** EXERCISE INPUTS follows **
(** * simplechain: blocks, the proof-of-work search, the chain and its anchors

    A shallow embedding of the [Block] and [Chain] classes of the
    [Blockchain/simplechain] module, with the properties of the ledger
    engine stated over it.

    Conventions of the embedding.
    - JavaScript numbers that the module handles (indices, nonces,
      timestamps in milliseconds) are integers far below 2^53, where the
      arithmetic of doubles is exact; they are modelled by [Z].
    - A JavaScript object literal is an insertion-ordered property list.
    - Block instances live in a heap of references, because [add] seals the
      caller's block in place and then makes the head refer to that very
      object.
    - [node-object-hash] is an external dependency: the hasher is a
      variable of the development.  [Math.random] and [new Date()] are
      inputs of the operations that consult them.
    - The two sqlite tables are lists of rows in insertion order, with the
      primary key on [i] and the unique index on [hash] that the
      [CREATE] statements of [initialize] declare. *)

From Stdlib Require Import Ascii.
From Stdlib.Strings Require Byte.
From stdpp Require Import gmap strings list pretty.

Open Scope Z_scope.

#[local] Set Warnings "-register-all".

(** ** JavaScript values *)

(** The values a payload can be made of (what [JSON.stringify] can
    serialise), which are also the values of the fields of the hashed
    record. *)
Inductive val : Type :=
  | VNull
  | VBool (b : bool)
  | VNum (n : Z)
  | VStr (s : string)
  | VArr (xs : list val)
  | VObj (kvs : list (string * val)).

(** An object: its own enumerable properties in insertion order. *)
Definition obj : Type := list (string * val).

(** [o[k]]: [None] stands for [undefined]. *)
Fixpoint obj_get (k : string) (o : obj) : option val :=
  match o with
  | [] => None
  | (k', v) :: o' => if String.eqb k' k then Some v else obj_get k o'
  end.

(** [o[k] = v]: an existing property keeps its place, a new one goes last. *)
Fixpoint obj_set (k : string) (v : val) (o : obj) : obj :=
  match o with
  | [] => [(k, v)]
  | (k', v') :: o' =>
      if String.eqb k' k then (k', v) :: o' else (k', v') :: obj_set k v o'
  end.

(** [delete o[k]]. *)
Fixpoint obj_delete (k : string) (o : obj) : obj :=
  match o with
  | [] => []
  | (k', v') :: o' =>
      if String.eqb k' k then obj_delete k o' else (k', v') :: obj_delete k o'
  end.

(** ** [JSON.stringify] *)

Definition dquote : ascii := ascii_of_nat 34.
Definition backslash : ascii := ascii_of_nat 92.

Definition hex_digit (n : nat) : ascii :=
  nth n (String.list_ascii_of_string "0123456789abcdef") "0"%char.

(** The escape of one character inside a JSON string literal. *)
Definition escape_char (c : ascii) : string :=
  let n := nat_of_ascii c in
  if (n =? 34)%nat then String backslash (String dquote "")
  else if (n =? 92)%nat then String backslash (String backslash "")
  else if (n =? 8)%nat then "\b"
  else if (n =? 9)%nat then "\t"
  else if (n =? 10)%nat then "\n"
  else if (n =? 12)%nat then "\f"
  else if (n =? 13)%nat then "\r"
  else if (n <? 32)%nat then
    "\u00" +:+ String (hex_digit (n / 16)) (String (hex_digit (n mod 16)) "")
  else String c "".

Fixpoint escape (s : string) : string :=
  match s with
  | EmptyString => EmptyString
  | String c s' => escape_char c +:+ escape s'
  end.

Definition quote (s : string) : string :=
  String dquote (escape s +:+ String dquote "").

Fixpoint join (sep : string) (l : list string) : string :=
  match l with
  | [] => ""
  | [x] => x
  | x :: l' => x +:+ sep +:+ join sep l'
  end.
(** C10, amended: where the open or the write of [metrics.jsonl] fails,
    the failure is reported on the error stream with status 1; the state
    directory is a directory afterwards, as are, in a well-formed tree, all
    its parents; no directory is lost and no file changes its content; and
    the file system is the one the directory creation left, except that a
    [metrics.jsonl] that did not exist is there, empty, if the open
    succeeded and it was the write that failed. *)
Theorem C10_write_failure (w : World) (state_dir : string) (config metrics : dict)
    (exit_code attempt : Z) (fs1 : FS) (e : exn) :
  json_loads (getenv w "CONFIG_JSON" "{}") = inr (JDict config) ->
  environ w !! "STATE_DIR" = Some state_dir -> state_dir <> "" ->
  Path_mkdir (faults w) (fs w) (Path state_dir) = (None, fs1) ->
  int (getenv w "EXIT_CODE" "-1") = Some exit_code ->
  int (getenv w "ATTEMPT" "1") = Some attempt ->
  build_record w config exit_code attempt = inr metrics ->
  os_open_append (faults w) fs1 (fs_key (metrics_file state_dir)) = inl e
  \/ (exists fs2,
        os_open_append (faults w) fs1 (fs_key (metrics_file state_dir)) = inr fs2
        /\ os_write (faults w) fs2 (fs_key (metrics_file state_dir))
             (json_dumps (JDict metrics) +:+ nl) = inl e) ->
  (main w).1 = inl (SystemExit 1)
  /\ exit_status (main w).1 = 1
  /\ stderr (main w).2
     = stderr w +:+ json_dumps (error_output ("Failed to write metrics: " +:+ str_exn e)) +:+ nl
  /\ stdout (main w).2 = stdout w
  /\ is_dir (fs (main w).2) (fs_key (Path state_dir)) = true
  /\ (fs_wf (fs w) -> forall i,
        is_dir (fs (main w).2)
          (fst (fs_key (Path state_dir)), firstn i (parts (Path state_dir))) = true)
  /\ dirs_kept (fs w) (fs (main w).2)
  /\ same_files (fs w) (fs (main w).2)
  /\ (fs (main w).2 = fs1
      \/ (fs_lookup fs1 (fs_key (metrics_file state_dir)) = None
          /\ fs (main w).2 = <[fs_key (metrics_file state_dir) := File ""]> fs1)).
Proof.
  intros Hc Hd Hne Hm He Ha Hr Hfail.
  destruct (Path_mkdir_keeps _ _ _ _ _ Hm) as (Hf1 & Hd1 & Hdir).
  specialize (Hdir eq_refl).
  assert (Hanc : fs_wf (fs w) -> forall i,
            is_dir fs1 (fst (fs_key (Path state_dir)), firstn i (parts (Path state_dir)))
            = true).
  { intros Hwf i. eapply Path_mkdir_ancestors; eauto. }
  assert (Hmain : exists fs',
            main w = (inl (SystemExit 1),
                      set_stderr (stderr w +:+ json_dumps (error_output
                                    ("Failed to write metrics: " +:+ str_exn e)) +:+ nl)
                        (set_fs fs' w))
            /\ same_files fs1 fs' /\ dirs_kept fs1 fs'
            /\ (fs' = fs1
                \/ (fs_lookup fs1 (fs_key (metrics_file state_dir)) = None
                    /\ fs' = <[fs_key (metrics_file state_dir) := File ""]> fs1))).
  { rewrite main_paths_eq. unfold main_paths, report_error. rewrite Hc, Hd.
    destruct state_dir as [|c d]; [contradiction|].
    rewrite Hm, He, Ha, Hr. cbv zeta.
    destruct Hfail as [Ho|(fs2 & Ho & Hw)]; rewrite Ho.
    - exists fs1. split; [reflexivity|].
      auto using same_files_refl, dirs_kept_refl.
    - rewrite Hw. exists fs2. split; [reflexivity|].
      destruct (os_open_append_keeps _ _ _ _ Ho) as (Hf2 & Hd2).
      split; [exact Hf2|]. split; [exact Hd2|].
      unfold os_open_append in Ho.
      repeat case_match; simplify_eq; auto. }
  destruct Hmain as (fs' & Hmain & Hf' & Hd' & Hfs').
  rewrite Hmain. cbn [fst snd fs stderr stdout set_fs set_stderr exit_status].
  repeat split; auto.
  - eapply dirs_kept_trans; eauto.
  - eapply same_files_trans; eauto.
Qed.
** End of EXERCISE INPUTS **
Among the lines above, find each one containing the string "join" and copy it.

OUTPUT OF THE EXERCISE |
Fixpoint join (sep : string) (l : list string) : string :=
  | x :: l' => x +:+ sep +:+ join sep l'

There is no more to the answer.